Right around this time of year, I find that my immune system just gives out. I had tried my hardest, forced as much sun-soaked vitamin D in our northeast summers, popped the multitude of good-for-you vitamins, washed my hands every time I could, alas I tend to get a cold during March or April. I think this New England body just runs out of reserves.
Equally, it can seem that way at work, at the gym, working on projects. We enter the new year with such gusto, however when we get past the first quarter of the year, the tyranny of the urgent can take our eyes off of the goal. We lose focus.
The definition of Focus: Adjustment for distinct vision, a state or condition permitting clear perception or understanding, direction, a point of concentration. It seems in this day and age with an app for everything, leadership excellence analyzed from good to great organizations, the pithiest, quickest, 10 step blog – we still struggle to move the needle. What’s our issue? In America specifically, don’t we have the most capital, the biggest ideas, the greatest talent and the resolve to create and innovate? And yet, so many times “the best laid plans” fall short.
I remember in my sophomore biology class a poster that something like, “Success depends not on flashes of brilliance, but on just plugging away.” The idea being that if you have the biggest, hairiest, most audacious goal or dream (launch a restaurant, create the next great app, build an empire like Apple), it doesn’t really mean much unless you’re willing to put in the time, discipline and methodical use of resources to accomplish that goal day after day after day after day.
It’s not overly sexy; it doesn’t create a great ad. But, it does get the job done. Asked any long standing business or executive and I’d bet they’d say the same thing. Rarely did it matter on flashes of brilliance, but on creating a great, quality product or service day after day.

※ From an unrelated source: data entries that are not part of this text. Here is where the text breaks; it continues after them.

(** The snapshot tree: a lookup finds exactly the snapshot of that name,
    [list] returns all of them in name order, an insertion binds its name,
    and a removal unbinds it and reports whether it was there; both leave
    the old tree what it was. *)
Theorem snapshot_tree_spec p sh n (root : ChunkId) (E : gmap bytes SnapshotEntry) name e :
  shape_ok order max_fanout sh -> sh_min sh = 1 -> prov_ok p -> snapshots p sh n root E -> (n <= 128)%nat ->
  Z.of_nat (size E) < 2 ^ 64 -> key_ok name -> SnapshotEntry_ok e ->
  snapshot_lookup order max_fanout p root name = Ok (E !! name) /\
  (exists l, named E l /\ snapshot_list order max_fanout p root = Ok l) /\
  (exists root' l, snapshot_insert content_id order max_fanout p root name e = Ok (root', staged content_id p l) /\
    snapshots (staged content_id p l) sh n root E /\
    (reads_back content_id (staged content_id p l) l -> snapshots (staged content_id p l) sh (S n) root' (<[name := e]> E))) /\
  (exists root' l, snapshot_remove content_id order max_fanout p root name =
      Ok (root', bool_decide (is_Some (E !! name)), staged content_id p l) /\
    snapshots (staged content_id p l) sh n root E /\
    (reads_back content_id (staged content_id p l) l -> snapshots (staged content_id p l) sh n root' (delete name E))).
Proof.
  intros Hsh Hmin Hp HE Hn Hsz Hk He.
  assert (Hlook : snapshot_lookup order max_fanout p root name = Ok (E !! name))
    by exact (record_lookup_ok order max_fanout _ _ _ SnapshotEntry_roundtrip p sh n root E name HE Hn).
  split_and!; [done | | |].
  - destruct (records_named _ _ _ _ _ _ _ _ _ HE) as (l & Hnm & Hix & Hok). exists l. split; [done|].
    assert (Hl : zlen (map (enc_named SnapshotEntry_encode) l) < 2 ^ 64) by (unfold zlen; rewrite length_map; apply named_size in Hnm; lia).
    unfold snapshot_list. rewrite (proj1 (scan_all_spec order max_fanout p sh n root _ Hix Hn Hl)).
    cbn [rbind]. by apply decode_snapshots_ok.
  - destruct (record_insert_ok content_id order max_fanout Horder Hfan Hid SnapshotEntry_encode SnapshotEntry_ok SnapshotEntry_value
      p sh n root E name e) as (root' & l & Ei & Hnew & Hold); [done..|]. exists root', l. split_and!; [done | by apply Hold | done].
  - unfold snapshot_remove. rewrite Hlook. cbn [rbind].
    destruct (record_remove_ok content_id order max_fanout Horder Hfan Hid SnapshotEntry_encode SnapshotEntry_ok p sh n root E name)
      as (root' & l & -> & Hnew & Hold); [done..|]. exists root', l. split_and!; [done | by apply Hold | done].
Qed.
End Directories.
Lemma merge_sample_name (d : Z) (name : bytes) : overlay_name merge_sample fs_names d name =
  if decide ((d, name) = (1, [98])) then Some {| de_ino := 3; de_d_type := DT_REG |} else None.
Proof.
  unfold overlay_name. cbn. destruct (decide ((d, name) = (1, [98]))) as [->|Hne]; [done|].
  rewrite lookup_insert_ne by done. rewrite lookup_empty. case_bool_decide as Hr; [done|]. unfold fs_names. apply lookup_singleton_ne.
  intros E. apply Hr. rewrite <-E. by apply elem_of_union_l, elem_of_singleton.
Qed.

Lemma merge_sample_wf : overlay_wf merge_sample fs_inodes_ fs_names.
Proof.
  assert (Hd : affected_dirs merge_sample = {[1]}) by (by apply (bool_decide_unpack _); vm_compute).
  assert (Hf : affected_files merge_sample = ∅) by (by apply (bool_decide_unpack _); vm_compute).
  assert (Hp : pending_inodes merge_sample = {[3 := inode_a]}) by done. split.
  - intros d name e He. cbn in He. apply lookup_insert_Some in He as [[[= <- <-] <-]|[_ He]]; [|by rewrite lookup_empty in He].
    split; [split; [by repeat constructor|done]|]. split; cbn; unfold DT_REG; width.
  - intros d Hin. rewrite Hd in Hin. apply elem_of_singleton in Hin as ->. split; [width|]. exists inode_dir. split; [done|by eexists].
  - intros f Hin. exfalso. rewrite Hf in Hin. exact (not_elem_of_empty f Hin).
  - intros f off b Hb. done.
  - intros cid b Hb. done.
  - intros ino i Hi. rewrite Hp in Hi. apply lookup_singleton_Some in Hi as [<- <-]. split; [width|]. apply sample_inodes_wf.
  - intros ino i c Hi. rewrite Hp in Hi. apply lookup_singleton_Some in Hi as [<- <-]. done.
  - intros ino i r Hi _ Hr. rewrite Hp in Hi. apply lookup_singleton_Some in Hi as [<- <-]. by destruct Hr as [Hr|[= <-]].
  - intros ino Hin. change (ino ∈ ({[2]} ∪ ∅ : gset Z)) in Hin. apply elem_of_union in Hin as [Hin|Hin]; [|exfalso; exact (not_elem_of_empty ino Hin)].
    apply elem_of_singleton in Hin as ->. split; lia.
  - intros d name e He. rewrite merge_sample_name in He. case_decide as E; [|done]. injection E as -> ->. exists inode_dir. split; [done|by eexists].
Qed.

In Great by Choice, Jim Collins calls this the 20-Mile March. The 20-Mile March cites the example of the difference in strategy between two explorers - successful Roald Amundsen and unsuccessful Robert Falcon Scott - in their efforts to lead their teams to be the first to the South Pole in October 1911. To keep you from the long story (however I suggest you read it as it provides a great analogy), Collins concludes that the glaring difference between the preparations of the two men was the focus of Amundsen to press forward in bad weather, and hold back his team in good weather – to keep a steady, unyielding, unrelenting pace to get to the South Pole. So often in bad weather we only do a couple miles at a time, and in great weather we have a tendency to blast forward haphazardly. The brilliance of Amundsen was that he set a marker of 20 miles a day, stuck to it and incrementally managed his way to success.
Imagine you are about to embark on a 3,000 mile walk from San Diego to the tip of Maine. On the first day, you march 20 miles, making it out of town. On the second day you march 20 miles. And again, on the third day you march 20 miles, heading into the hot desert. It’s hot, more than 100 degrees, and you want to rest in the cool of your tent. But you don’t. You get up and march 20 miles. You keep the pace, 20 miles a day. Then the weather cools and you are in comfortable conditions, with the wind at your back, and you could go much further. But you hold back, modulating your effort. You stick with your 20 miles. Then your reach the Colorado high mountains and get hit by snow, wind, and temperatures below zero – and all you want to do is stay in your tent. But you get up. You get dressed, and you march your 20 miles.
You keep up the effort – 20 miles, 20 miles, 20 miles – and then you cross into the plains and its glorious springtime, and you can go 40 of 50 miles in a day. But you don’t. You sustain your pace, marching 20 miles over and over and over finally hitting your goal with adequate resources, having survived and sustained hot and cold weather.
So often we let conditions and situations dictate the terms, dictate our attitude and dictate our output. Let me encourage you to take a breathe, reset and refocus. Build not only your 40,000 foot strategy, but your 10,000 foot marching orders for your team and organization and self.
Here are some suggestions to refocus:
Find a goal, short-or long-term, and focus on what your 20-mile march might be. Write it down and put it in front of you (your desk, your mirror, etc.)
Set checkpoints and milestones – focus on the task at hand.
Don’t get distracted about what the world is doing around you.
Share your goal with a friend or coworker; have them hold you accountable
Set celebration points; how will you celebrate
Focus on the discipline, the perseverance, the attitude needed for you to cross the finish line successfully.